Dataset section start

(** * RKSOK phonebook server: a shallow embedding of [rksok_server.py]

    Definitions:
    - [Py]: the fragment of Python's [str] and [bytes] library the server
      uses (UTF-8 codec, [startswith], [endswith], [strip], [split],
      [count], [join], text-mode line reading);
    - [Regex]: a backtracking matcher for the one pattern of the server;
    - [Os]: the file-system calls the record store makes, on path names
      as Python and Linux take them;
    - [RKSOK]: [custom_enums.py] and the class [RKSOKServer], method by
      method, in a state and exception monad, each method run in one
      piece, and the vocabulary of the properties;
    - [Async]: the same methods cut at their awaits, and the event loop
      that runs the handlers of several connections on the one server
      object;
    - [Scenario]: concrete disks, requests and replies;
    - [More]: the vocabulary of the further properties.

    Facts about each of these follow, and then the properties of the
    server, C1 to C10; after them, further facts and the further
    properties X1 to X22. *)

From Stdlib Require Import NArith Lia List Bool String Ascii.
From stdpp Require Import base option list gmap.

Local Open Scope N_scope.

(** ** Python values *)

(** A Python [str] is a sequence of code points, a [bytes] object a
    sequence of octets. *)
Abbreviation char := N (only parsing).
Abbreviation str := (list N) (only parsing).
Abbreviation bytes := (list N) (only parsing).

Module Py.

(** *** The UTF-8 codec ([bytes.decode('UTF-8')], [str.encode('UTF-8')]) *)

Definition is_cont (b : N) : bool := (0x80 <=? b) && (b <=? 0xBF).

Definition in_range (lo hi b : N) : bool := (lo <=? b) && (b <=? hi).

(** Bounds of the second octet of a three-octet sequence: no overlong
    forms after [E0], no surrogates after [ED]. *)
Definition lo3 (b0 : N) : N := if b0 =? 0xE0 then 0xA0 else 0x80.
Definition hi3 (b0 : N) : N := if b0 =? 0xED then 0x9F else 0xBF.

(** Bounds of the second octet of a four-octet sequence: no overlong
    forms after [F0], nothing above U+10FFFF after [F4]. *)
Definition lo4 (b0 : N) : N := if b0 =? 0xF0 then 0x90 else 0x80.
Definition hi4 (b0 : N) : N := if b0 =? 0xF4 then 0x8F else 0xBF.

(** Strict decoding: [None] stands for [UnicodeDecodeError]. *)
Fixpoint utf8_decode (bs : bytes) : option str :=
  match bs with
  | [] => Some []
  | b0 :: r0 =>
    if b0 <? 0x80 then cons b0 <$> utf8_decode r0
    else if b0 <? 0xC2 then None
    else if b0 <? 0xE0 then
      match r0 with
      | b1 :: r1 =>
        if is_cont b1
        then cons ((b0 - 0xC0) * 64 + (b1 - 0x80)) <$> utf8_decode r1
        else None
      | _ => None
      end
    else if b0 <? 0xF0 then
      match r0 with
      | b1 :: b2 :: r2 =>
        if in_range (lo3 b0) (hi3 b0) b1 && is_cont b2
        then cons ((b0 - 0xE0) * 4096 + (b1 - 0x80) * 64 + (b2 - 0x80))
               <$> utf8_decode r2
        else None
      | _ => None
      end
    else if b0 <? 0xF5 then
      match r0 with
      | b1 :: b2 :: b3 :: r3 =>
        if in_range (lo4 b0) (hi4 b0) b1 && is_cont b2 && is_cont b3
        then cons ((b0 - 0xF0) * 262144 + (b1 - 0x80) * 4096
                   + (b2 - 0x80) * 64 + (b3 - 0x80))
               <$> utf8_decode r3
        else None
      | _ => None
      end
    else None
  end.

(** Encoding of one code point; [None] stands for [UnicodeEncodeError]
    (a lone surrogate). *)
Definition utf8_encode_char (c : N) : option bytes :=
  if c <? 0x80 then Some [c]
  else if c <? 0x800 then Some [0xC0 + c / 64; 0x80 + c mod 64]
  else if c <? 0x10000 then
    if in_range 0xD800 0xDFFF c then None
    else Some [0xE0 + c / 4096; 0x80 + (c / 64) mod 64; 0x80 + c mod 64]
  else if c <? 0x110000 then
    Some [0xF0 + c / 262144; 0x80 + (c / 4096) mod 64;
          0x80 + (c / 64) mod 64; 0x80 + c mod 64]
  else None.

Fixpoint utf8_encode (s : str) : option bytes :=
  match s with
  | [] => Some []
  | c :: s' =>
    match utf8_encode_char c, utf8_encode s' with
    | Some b, Some r => Some (b ++ r)
    | _, _ => None
    end
  end.

(** A source-code string literal, read as the Python source file is:
    UTF-8. *)
Definition lit (s : string) : str :=
  default [] (utf8_decode (map Byte.to_N (list_byte_of_string s))).

(** *** [str] methods *)

(** [s.startswith(pre)] *)
Fixpoint startswith (s pre : str) {struct pre} : bool :=
  match pre with
  | [] => true
  | p :: pre' =>
    match s with
    | [] => false
    | c :: s' => (c =? p) && startswith s' pre'
    end
  end.

(** [s.endswith(suf)] *)
Definition endswith (s suf : str) : bool := startswith (rev s) (rev suf).

(** [c.isspace()], also the class [\s] of [re] on [str] patterns. *)
Definition isspace (c : N) : bool :=
  in_range 0x09 0x0D c || in_range 0x1C 0x20 c || (c =? 0x85) || (c =? 0xA0)
  || (c =? 0x1680) || in_range 0x2000 0x200A c || (c =? 0x2028)
  || (c =? 0x2029) || (c =? 0x202F) || (c =? 0x205F) || (c =? 0x3000).

Fixpoint lstrip (s : str) : str :=
  match s with
  | [] => []
  | c :: s' => if isspace c then lstrip s' else s
  end.

Definition rstrip (s : str) : str := rev (lstrip (rev s)).

(** [s.strip()] *)
Definition strip (s : str) : str := rstrip (lstrip s).

(** The truth value of a string: [if s]. *)
Definition nonempty (s : str) : bool :=
  match s with
  | [] => false
  | _ => true
  end.

(** [sep.join(l)] *)
Fixpoint join (sep : str) (l : list str) : str :=
  match l with
  | [] => []
  | [x] => x
  | x :: l' => x ++ sep ++ join sep l'
  end.

(** [s.split(sep)] for a non-empty [sep]: the occurrences of [sep] are
    taken from the left and do not overlap.  [skip] counts the characters
    of a separator just matched that are still to be passed over. *)
Fixpoint split_go (sep : str) (skip : nat) (s : str) : list str :=
  match s with
  | [] => [[]]
  | c :: s' =>
    match skip with
    | S k => split_go sep k s'
    | O =>
      if startswith s sep then [] :: split_go sep (pred (length sep)) s'
      else
        match split_go sep O s' with
        | l :: ls => (c :: l) :: ls
        | [] => [[c]]
        end
    end
  end.

Definition split (sep s : str) : list str := split_go sep O s.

Dataset section end

▸ What to work on:
Emit an exact copy of the lines spanning the start of the records to the line containing "- [Os]: the", inclusive, and no other output.

▸ Final answer:
(** * RKSOK phonebook server: a shallow embedding of [rksok_server.py]

    Definitions:
    - [Py]: the fragment of Python's [str] and [bytes] library the server
      uses (UTF-8 codec, [startswith], [endswith], [strip], [split],
      [count], [join], text-mode line reading);
    - [Regex]: a backtracking matcher for the one pattern of the server;
    - [Os]: the file-system calls the record store makes, on path names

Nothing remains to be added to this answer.